RECORDS SUPPLIED
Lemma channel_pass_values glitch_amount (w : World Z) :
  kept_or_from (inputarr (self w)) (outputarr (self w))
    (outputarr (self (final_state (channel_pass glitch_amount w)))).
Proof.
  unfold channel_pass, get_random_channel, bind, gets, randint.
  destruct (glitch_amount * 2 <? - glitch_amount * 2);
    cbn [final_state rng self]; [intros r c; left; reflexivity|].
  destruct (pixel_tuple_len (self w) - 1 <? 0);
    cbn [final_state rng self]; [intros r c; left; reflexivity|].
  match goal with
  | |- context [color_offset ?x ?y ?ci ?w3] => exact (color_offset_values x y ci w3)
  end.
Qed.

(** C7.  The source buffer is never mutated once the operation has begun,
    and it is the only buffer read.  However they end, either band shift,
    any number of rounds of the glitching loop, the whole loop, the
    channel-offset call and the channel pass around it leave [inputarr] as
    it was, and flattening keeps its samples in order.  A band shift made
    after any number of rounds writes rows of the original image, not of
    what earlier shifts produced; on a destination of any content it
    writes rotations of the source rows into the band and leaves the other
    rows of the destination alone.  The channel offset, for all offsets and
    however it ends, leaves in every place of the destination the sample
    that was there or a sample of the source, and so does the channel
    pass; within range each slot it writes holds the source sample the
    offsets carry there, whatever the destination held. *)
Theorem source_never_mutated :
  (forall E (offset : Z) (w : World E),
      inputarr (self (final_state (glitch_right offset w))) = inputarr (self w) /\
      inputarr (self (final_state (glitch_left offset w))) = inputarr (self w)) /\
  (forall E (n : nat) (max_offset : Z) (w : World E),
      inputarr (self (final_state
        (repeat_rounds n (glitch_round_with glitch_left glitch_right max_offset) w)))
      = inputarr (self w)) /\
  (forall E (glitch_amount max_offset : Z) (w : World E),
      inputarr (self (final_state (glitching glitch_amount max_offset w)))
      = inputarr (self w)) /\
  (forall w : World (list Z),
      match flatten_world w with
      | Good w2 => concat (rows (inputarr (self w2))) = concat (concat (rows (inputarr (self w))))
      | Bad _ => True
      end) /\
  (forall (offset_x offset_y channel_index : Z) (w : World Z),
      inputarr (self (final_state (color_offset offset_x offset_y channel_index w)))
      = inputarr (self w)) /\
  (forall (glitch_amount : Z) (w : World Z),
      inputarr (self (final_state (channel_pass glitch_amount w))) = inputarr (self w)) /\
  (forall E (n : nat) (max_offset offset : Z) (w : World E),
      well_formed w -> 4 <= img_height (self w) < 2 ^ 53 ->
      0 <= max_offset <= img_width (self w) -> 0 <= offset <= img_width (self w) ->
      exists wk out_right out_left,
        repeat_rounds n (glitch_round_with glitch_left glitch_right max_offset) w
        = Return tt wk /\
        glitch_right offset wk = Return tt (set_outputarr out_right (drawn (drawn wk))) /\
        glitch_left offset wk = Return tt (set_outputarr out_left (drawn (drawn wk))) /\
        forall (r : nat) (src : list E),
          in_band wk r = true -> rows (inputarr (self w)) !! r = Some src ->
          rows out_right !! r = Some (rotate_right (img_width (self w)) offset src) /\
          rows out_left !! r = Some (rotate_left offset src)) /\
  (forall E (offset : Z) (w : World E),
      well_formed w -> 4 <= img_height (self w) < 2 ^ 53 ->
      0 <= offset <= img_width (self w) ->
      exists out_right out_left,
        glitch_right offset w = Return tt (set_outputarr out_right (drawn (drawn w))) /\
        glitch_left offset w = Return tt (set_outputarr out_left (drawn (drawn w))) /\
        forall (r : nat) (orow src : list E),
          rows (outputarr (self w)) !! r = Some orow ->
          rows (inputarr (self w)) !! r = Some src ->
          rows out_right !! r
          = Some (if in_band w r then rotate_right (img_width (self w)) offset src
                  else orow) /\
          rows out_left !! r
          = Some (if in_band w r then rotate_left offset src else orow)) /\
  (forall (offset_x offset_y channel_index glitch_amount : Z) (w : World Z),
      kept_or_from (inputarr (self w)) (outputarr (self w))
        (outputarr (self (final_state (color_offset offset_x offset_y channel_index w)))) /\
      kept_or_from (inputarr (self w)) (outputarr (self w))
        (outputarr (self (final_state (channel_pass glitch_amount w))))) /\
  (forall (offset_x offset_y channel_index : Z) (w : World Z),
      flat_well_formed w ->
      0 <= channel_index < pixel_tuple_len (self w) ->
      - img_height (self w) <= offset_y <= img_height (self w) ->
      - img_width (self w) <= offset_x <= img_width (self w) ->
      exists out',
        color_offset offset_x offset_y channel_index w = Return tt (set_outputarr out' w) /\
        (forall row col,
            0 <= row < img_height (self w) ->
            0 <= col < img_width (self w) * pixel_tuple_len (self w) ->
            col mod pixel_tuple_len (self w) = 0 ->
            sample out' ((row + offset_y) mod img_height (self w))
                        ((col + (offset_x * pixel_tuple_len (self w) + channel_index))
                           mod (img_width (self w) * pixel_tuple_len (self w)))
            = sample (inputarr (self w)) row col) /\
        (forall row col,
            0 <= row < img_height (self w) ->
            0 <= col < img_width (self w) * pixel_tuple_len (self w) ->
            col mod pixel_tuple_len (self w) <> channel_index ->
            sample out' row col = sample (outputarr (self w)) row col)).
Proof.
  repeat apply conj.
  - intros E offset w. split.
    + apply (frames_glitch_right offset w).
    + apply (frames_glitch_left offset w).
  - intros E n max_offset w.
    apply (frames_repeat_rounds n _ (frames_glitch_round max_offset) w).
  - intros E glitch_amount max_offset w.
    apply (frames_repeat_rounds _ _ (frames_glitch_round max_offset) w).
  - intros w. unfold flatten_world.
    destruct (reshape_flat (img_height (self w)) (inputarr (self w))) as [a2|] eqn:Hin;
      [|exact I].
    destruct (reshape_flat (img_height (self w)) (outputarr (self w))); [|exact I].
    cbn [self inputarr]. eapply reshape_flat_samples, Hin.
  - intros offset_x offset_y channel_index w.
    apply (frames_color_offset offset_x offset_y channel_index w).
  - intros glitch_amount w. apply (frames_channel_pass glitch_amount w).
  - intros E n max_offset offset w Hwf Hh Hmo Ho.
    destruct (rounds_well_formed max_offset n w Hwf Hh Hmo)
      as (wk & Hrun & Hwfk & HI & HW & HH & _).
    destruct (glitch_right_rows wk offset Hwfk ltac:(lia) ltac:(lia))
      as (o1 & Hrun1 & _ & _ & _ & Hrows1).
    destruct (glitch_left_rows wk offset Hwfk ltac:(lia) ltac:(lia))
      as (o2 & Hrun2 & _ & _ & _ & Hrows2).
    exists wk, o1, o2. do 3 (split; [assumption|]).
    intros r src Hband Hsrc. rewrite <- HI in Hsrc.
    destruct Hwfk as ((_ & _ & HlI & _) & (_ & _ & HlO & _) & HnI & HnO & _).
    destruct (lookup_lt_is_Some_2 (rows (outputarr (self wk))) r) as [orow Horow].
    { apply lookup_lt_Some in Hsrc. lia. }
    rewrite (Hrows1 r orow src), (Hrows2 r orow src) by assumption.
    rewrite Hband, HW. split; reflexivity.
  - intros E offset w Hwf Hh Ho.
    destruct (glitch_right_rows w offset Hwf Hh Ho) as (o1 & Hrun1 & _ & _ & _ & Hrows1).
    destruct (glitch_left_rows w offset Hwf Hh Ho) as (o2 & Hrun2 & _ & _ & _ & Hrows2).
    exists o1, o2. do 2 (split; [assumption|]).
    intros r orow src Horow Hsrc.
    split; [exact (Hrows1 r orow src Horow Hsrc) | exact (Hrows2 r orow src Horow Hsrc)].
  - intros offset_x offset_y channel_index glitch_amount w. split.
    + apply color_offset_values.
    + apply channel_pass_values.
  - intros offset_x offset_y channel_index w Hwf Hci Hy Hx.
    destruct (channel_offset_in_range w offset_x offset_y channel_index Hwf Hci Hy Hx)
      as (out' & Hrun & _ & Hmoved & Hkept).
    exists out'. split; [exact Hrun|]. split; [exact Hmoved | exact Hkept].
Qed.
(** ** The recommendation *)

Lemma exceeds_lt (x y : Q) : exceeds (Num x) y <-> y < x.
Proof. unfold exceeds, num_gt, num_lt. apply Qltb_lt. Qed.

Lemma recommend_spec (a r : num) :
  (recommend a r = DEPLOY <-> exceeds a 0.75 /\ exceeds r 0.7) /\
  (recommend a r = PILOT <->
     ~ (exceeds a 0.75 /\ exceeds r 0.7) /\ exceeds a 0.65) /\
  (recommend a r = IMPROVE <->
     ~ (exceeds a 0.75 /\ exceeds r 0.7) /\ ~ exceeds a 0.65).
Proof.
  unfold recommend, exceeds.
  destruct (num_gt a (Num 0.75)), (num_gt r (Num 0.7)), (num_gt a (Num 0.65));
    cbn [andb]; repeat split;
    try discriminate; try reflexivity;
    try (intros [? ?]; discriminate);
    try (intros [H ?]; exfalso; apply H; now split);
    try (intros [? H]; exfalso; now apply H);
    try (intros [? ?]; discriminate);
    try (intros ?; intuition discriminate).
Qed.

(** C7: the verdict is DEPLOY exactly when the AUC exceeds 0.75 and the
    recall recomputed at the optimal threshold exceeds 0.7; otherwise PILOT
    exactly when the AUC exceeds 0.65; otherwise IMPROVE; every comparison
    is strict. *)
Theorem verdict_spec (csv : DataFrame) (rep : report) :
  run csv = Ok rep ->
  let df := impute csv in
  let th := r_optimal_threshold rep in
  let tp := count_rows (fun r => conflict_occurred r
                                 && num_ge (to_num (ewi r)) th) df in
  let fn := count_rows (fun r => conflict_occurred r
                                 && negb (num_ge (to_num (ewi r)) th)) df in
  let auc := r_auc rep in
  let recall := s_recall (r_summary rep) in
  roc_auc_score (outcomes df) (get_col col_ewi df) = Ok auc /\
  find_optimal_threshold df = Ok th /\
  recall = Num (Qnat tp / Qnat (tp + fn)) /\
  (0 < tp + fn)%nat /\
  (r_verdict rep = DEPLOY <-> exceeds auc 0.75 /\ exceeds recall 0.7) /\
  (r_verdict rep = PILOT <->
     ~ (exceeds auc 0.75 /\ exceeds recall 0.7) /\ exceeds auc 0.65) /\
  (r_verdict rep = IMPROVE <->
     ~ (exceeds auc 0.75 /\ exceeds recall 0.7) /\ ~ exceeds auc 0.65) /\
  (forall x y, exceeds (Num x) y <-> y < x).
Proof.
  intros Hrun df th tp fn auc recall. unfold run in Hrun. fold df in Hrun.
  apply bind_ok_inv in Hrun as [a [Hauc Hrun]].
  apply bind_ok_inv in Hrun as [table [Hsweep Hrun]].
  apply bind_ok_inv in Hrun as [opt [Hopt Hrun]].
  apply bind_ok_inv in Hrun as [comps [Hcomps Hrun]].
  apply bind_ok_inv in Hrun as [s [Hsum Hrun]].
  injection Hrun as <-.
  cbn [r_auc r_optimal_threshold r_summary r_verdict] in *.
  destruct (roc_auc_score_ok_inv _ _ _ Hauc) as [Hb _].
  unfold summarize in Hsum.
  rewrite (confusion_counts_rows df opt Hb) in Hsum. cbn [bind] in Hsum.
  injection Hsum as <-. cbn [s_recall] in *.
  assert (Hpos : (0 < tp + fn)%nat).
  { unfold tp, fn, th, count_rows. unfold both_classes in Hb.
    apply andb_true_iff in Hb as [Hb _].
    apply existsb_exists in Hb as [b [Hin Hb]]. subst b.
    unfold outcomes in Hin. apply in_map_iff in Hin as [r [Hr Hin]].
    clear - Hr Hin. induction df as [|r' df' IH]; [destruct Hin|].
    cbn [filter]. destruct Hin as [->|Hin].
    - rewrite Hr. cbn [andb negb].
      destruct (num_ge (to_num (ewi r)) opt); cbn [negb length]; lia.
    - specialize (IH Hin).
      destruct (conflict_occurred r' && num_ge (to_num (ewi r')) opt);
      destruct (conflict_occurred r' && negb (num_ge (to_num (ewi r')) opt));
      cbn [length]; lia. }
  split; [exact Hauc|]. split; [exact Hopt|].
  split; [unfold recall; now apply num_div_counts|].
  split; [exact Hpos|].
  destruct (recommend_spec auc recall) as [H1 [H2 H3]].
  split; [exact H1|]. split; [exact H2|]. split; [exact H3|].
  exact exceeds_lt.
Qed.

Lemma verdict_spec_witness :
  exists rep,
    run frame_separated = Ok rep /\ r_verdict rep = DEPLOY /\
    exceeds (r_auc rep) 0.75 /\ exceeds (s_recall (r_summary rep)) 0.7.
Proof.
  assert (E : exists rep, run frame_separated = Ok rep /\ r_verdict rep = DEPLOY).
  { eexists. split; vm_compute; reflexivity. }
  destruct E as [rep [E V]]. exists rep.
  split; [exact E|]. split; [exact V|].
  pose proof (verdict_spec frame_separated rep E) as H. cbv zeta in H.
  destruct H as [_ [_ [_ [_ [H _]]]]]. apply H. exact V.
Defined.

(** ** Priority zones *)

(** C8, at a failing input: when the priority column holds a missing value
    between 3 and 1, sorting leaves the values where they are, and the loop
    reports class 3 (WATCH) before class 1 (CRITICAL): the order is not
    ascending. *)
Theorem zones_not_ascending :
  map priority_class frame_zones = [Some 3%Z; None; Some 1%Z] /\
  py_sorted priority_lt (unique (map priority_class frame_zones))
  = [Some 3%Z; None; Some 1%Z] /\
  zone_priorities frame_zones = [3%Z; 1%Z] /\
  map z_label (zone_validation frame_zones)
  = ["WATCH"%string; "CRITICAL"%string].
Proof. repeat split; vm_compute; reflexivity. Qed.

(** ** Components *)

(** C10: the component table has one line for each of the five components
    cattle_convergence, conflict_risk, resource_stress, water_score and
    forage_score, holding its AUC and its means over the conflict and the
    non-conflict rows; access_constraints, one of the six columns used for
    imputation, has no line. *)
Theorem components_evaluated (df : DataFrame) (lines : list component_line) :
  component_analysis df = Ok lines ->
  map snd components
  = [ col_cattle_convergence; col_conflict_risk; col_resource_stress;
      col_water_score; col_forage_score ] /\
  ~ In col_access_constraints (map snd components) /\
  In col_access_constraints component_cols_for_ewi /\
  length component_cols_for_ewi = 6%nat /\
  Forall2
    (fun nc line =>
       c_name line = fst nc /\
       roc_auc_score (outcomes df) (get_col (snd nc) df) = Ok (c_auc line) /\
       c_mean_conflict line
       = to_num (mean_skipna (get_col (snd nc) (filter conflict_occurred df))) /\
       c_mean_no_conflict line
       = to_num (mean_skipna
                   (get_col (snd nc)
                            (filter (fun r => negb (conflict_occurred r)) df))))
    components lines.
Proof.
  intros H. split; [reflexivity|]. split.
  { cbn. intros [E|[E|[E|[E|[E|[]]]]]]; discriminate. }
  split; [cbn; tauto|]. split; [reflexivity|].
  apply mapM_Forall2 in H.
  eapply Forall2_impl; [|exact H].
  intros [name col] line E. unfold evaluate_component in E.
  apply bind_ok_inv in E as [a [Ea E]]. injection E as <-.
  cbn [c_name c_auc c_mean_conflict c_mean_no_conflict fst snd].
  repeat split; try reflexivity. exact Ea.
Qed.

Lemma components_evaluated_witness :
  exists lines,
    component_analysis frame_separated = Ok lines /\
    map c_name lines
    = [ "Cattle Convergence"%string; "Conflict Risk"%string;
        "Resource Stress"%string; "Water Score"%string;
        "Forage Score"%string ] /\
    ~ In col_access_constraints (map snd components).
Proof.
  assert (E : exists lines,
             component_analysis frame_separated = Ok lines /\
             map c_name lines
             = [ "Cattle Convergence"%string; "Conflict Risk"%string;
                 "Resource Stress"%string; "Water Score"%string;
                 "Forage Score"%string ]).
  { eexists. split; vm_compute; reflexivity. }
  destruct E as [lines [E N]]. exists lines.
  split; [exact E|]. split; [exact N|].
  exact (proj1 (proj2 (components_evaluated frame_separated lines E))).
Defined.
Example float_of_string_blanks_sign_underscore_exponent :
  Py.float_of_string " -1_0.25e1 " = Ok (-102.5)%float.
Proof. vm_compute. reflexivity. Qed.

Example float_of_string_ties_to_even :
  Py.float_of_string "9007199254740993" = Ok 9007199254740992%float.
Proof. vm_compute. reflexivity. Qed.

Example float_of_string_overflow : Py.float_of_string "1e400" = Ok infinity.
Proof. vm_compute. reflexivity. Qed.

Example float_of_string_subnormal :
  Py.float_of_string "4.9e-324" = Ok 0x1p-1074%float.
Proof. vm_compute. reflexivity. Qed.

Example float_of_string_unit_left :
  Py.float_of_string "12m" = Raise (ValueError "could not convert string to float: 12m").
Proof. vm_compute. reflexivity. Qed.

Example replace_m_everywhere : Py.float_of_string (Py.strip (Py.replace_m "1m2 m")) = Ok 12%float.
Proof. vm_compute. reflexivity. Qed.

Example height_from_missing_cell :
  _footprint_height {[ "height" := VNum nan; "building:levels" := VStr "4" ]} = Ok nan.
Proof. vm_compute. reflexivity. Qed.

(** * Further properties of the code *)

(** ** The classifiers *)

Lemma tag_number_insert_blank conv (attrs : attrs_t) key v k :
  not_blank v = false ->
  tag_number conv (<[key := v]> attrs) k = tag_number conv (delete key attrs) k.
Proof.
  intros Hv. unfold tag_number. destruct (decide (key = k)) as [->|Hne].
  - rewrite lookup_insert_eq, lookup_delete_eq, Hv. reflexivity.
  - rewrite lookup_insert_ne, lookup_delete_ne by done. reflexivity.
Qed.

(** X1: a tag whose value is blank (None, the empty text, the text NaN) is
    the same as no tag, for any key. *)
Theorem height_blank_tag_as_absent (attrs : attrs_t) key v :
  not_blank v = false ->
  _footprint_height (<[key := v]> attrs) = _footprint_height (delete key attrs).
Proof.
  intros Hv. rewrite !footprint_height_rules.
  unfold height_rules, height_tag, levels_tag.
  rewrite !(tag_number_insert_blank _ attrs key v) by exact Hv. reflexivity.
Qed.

BRIEF
Set down, from the entries above, exactly the lines from the one with "apply bind_ok_inv in Hrun as [comps" up to and including the one with "split; [exact H1|].", and no other lines.

TASK RESULT
  apply bind_ok_inv in Hrun as [comps [Hcomps Hrun]].
  apply bind_ok_inv in Hrun as [s [Hsum Hrun]].
  injection Hrun as <-.
  cbn [r_auc r_optimal_threshold r_summary r_verdict] in *.
  destruct (roc_auc_score_ok_inv _ _ _ Hauc) as [Hb _].
  unfold summarize in Hsum.
  rewrite (confusion_counts_rows df opt Hb) in Hsum. cbn [bind] in Hsum.
  injection Hsum as <-. cbn [s_recall] in *.
  assert (Hpos : (0 < tp + fn)%nat).
  { unfold tp, fn, th, count_rows. unfold both_classes in Hb.
    apply andb_true_iff in Hb as [Hb _].
    apply existsb_exists in Hb as [b [Hin Hb]]. subst b.
    unfold outcomes in Hin. apply in_map_iff in Hin as [r [Hr Hin]].
    clear - Hr Hin. induction df as [|r' df' IH]; [destruct Hin|].
    cbn [filter]. destruct Hin as [->|Hin].
    - rewrite Hr. cbn [andb negb].
      destruct (num_ge (to_num (ewi r)) opt); cbn [negb length]; lia.
    - specialize (IH Hin).
      destruct (conflict_occurred r' && num_ge (to_num (ewi r')) opt);
      destruct (conflict_occurred r' && negb (num_ge (to_num (ewi r')) opt));
      cbn [length]; lia. }
  split; [exact Hauc|]. split; [exact Hopt|].
  split; [unfold recall; now apply num_div_counts|].
  split; [exact Hpos|].
  destruct (recommend_spec auc recall) as [H1 [H2 H3]].
  split; [exact H1|]. split; [exact H2|]. split; [exact H3|].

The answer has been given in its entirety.